Focusing on real-world situations often moves us beyond the frames existing social science theory presents. I have often found it helpful to explore tough questions by spurring conversations between different bodies of scholarship. For example, examining riverside residents’ responses to flood risk, I infuse a literature that centers on psychological explanations with sociological perspectives that center on cultural contexts of risk and social contexts of inequality. My work on reforestation has drawn on political ecology explanations that reveal how human domination shapes social-environmental relationships and human ecology research that highlights how varying human organization and economic activity shape patterns across landscapes.
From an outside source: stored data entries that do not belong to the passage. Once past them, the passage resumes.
(** * Transfer service and wallet-version settings of the wallet application

    A shallow embedding of
    - [packages/core/src/service/transfer/tonService.ts] (section
      [TonService]),
    - the list of [packages/uikit/src/pages/settings/Version.tsx] (module
      [VersionPage]),
    together with the properties the specification states about them.

    Conventions.
    - Amounts in the smallest unit ([BigNumber] wei amounts, [number]
      balances, [bigint] message values) are integers of [Z].
    - A JavaScript [Map<string, _>] is a [gmap string _]; [undefined] in a
      position of type [Maybe<T>] is [None].
    - The wallet SDK ([@ton/core], [@ton/crypto], the wallet contracts) is an
      opaque collaborator: what it builds is kept symbolic, as the record of
      the arguments it was called with.
    - Remote calls are answered by a [World]; they and the construction of a
      transfer by the SDK are recorded, in order, in a trace of [Call]s. A
      rejected promise or a thrown error is a [Throw]. *)

From Stdlib Require Import Ascii.
From stdpp Require Import base numbers strings list gmap.

Open Scope Z_scope.

(* ===================================================================== *)
(** ** Data model *)
(* ===================================================================== *)

(** [entries/wallet]: the versions that key [MAX_ALLOWED_WALLET_MSGS]. *)
Inductive WalletVersion : Type := V3R1 | V3R2 | V4R1 | V4R2 | W5.

#[global] Instance WalletVersion_eq_dec : EqDecision WalletVersion.
Proof. solve_decision. Defined.

Module Wallet.

(** [walletState.active]: the active contract of a wallet. *)
Record Active : Type := { rawAddress : string; version : WalletVersion }.

(** [WalletState]: public key and active contract. *)
Record State : Type := { publicKey : string; active : Active }.

End Wallet.

Module Account.

(** [tonApiV2.Account], reduced to the fields the service reads. *)
Record t : Type := { address : string; balance : Z; status : string }.

End Account.

Module Address.

(** The result of [Address.parseFriendly]. *)
Record Friendly : Type := { isBounceable : bool; isTestOnly : bool }.

(** [@ton/core]'s address parser, a parameter of the development:
    [Address.isFriendly] and [Address.parseFriendly]. *)
Class Sdk : Type := {
  isFriendly : string → bool;
  parseFriendly : string → Friendly
}.

End Address.

Module Recipient.

(** [TonRecipient]: a literal address, or an address resolved from a DNS
    name; ['dns' in recipient] tells them apart. *)
Inductive t : Type :=
| Base (address : string)
| Dns (address : string) (dns : string).

Definition address (r : t) : string :=
  match r with Base a => a | Dns a _ => a end.

Definition has_dns (r : t) : bool :=
  match r with Base _ => false | Dns _ _ => true end.

End Recipient.

Module RecipientData.

(** [TonRecipientData]. *)
Record t : Type := {
  address : Recipient.t;
  comment : string;
  toAccount : Account.t
}.

End RecipientData.

Module TonConnect.

(** One message of a [TonConnectTransactionPayload]. *)
Record Message : Type := {
  address : string;
  amount : Z;
  payload : option string;
  stateInit : option string
}.

Record Payload : Type := { valid_until : Z; messages : list Message }.

End TonConnect.

Module TransferMessage.

(** [TransferMessage] of the multi-transfer path. *)
Record t : Type := {
  to : string;
  bounce : bool;
  weiAmount : Z;
  comment : option string
}.

End TransferMessage.

(** [AccountEvent], reduced to its identifier and the [extra] field. *)
Record AccountEvent : Type := { eventId : string; extra : Z }.

(** [TransferEstimationEvent = { event }]. *)
Record TransferEstimationEvent : Type := { event : AccountEvent }.

(** [AssetAmount], reduced to [weiAmount]. *)
Record AssetAmount : Type := { weiAmount : Z }.

(** [AccountsMap = Map<string, Account>]. *)
Abbreviation AccountsMap := (gmap string Account.t).

(* ===================================================================== *)
(** ** The wallet SDK, symbolically *)
(* ===================================================================== *)

Module Sdk.

(** A [Buffer] holding a secret key: [Buffer.alloc(n)], or the key that
    [mnemonicToPrivateKey] derives from a mnemonic. *)
Inductive Buffer : Type :=
| Alloc (n : nat)
| SecretKeyOf (mnemonic : list string).

(** The [body] of an internal message: a text comment or
    [Cell.fromBase64(payload)]. *)
Inductive Body : Type :=
| Comment (text : string)
| CellFromBase64 (payload : string).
Putting the two in dialogue enables me to enrich political-ecological accounts of struggle and negotiation with a human-ecological attention to variation, showing how power relations and livelihoods join to bring different outcomes across communities and landscapes.
As climate change, shifts in built infrastructure, and population concentrations in floodplains converge, flood risk and its social outflows are intensifying. My work starts from the experiences of people involved in these situations and examines them in the contexts of the institutional and environmental dynamics that mediate social-environmental relationships.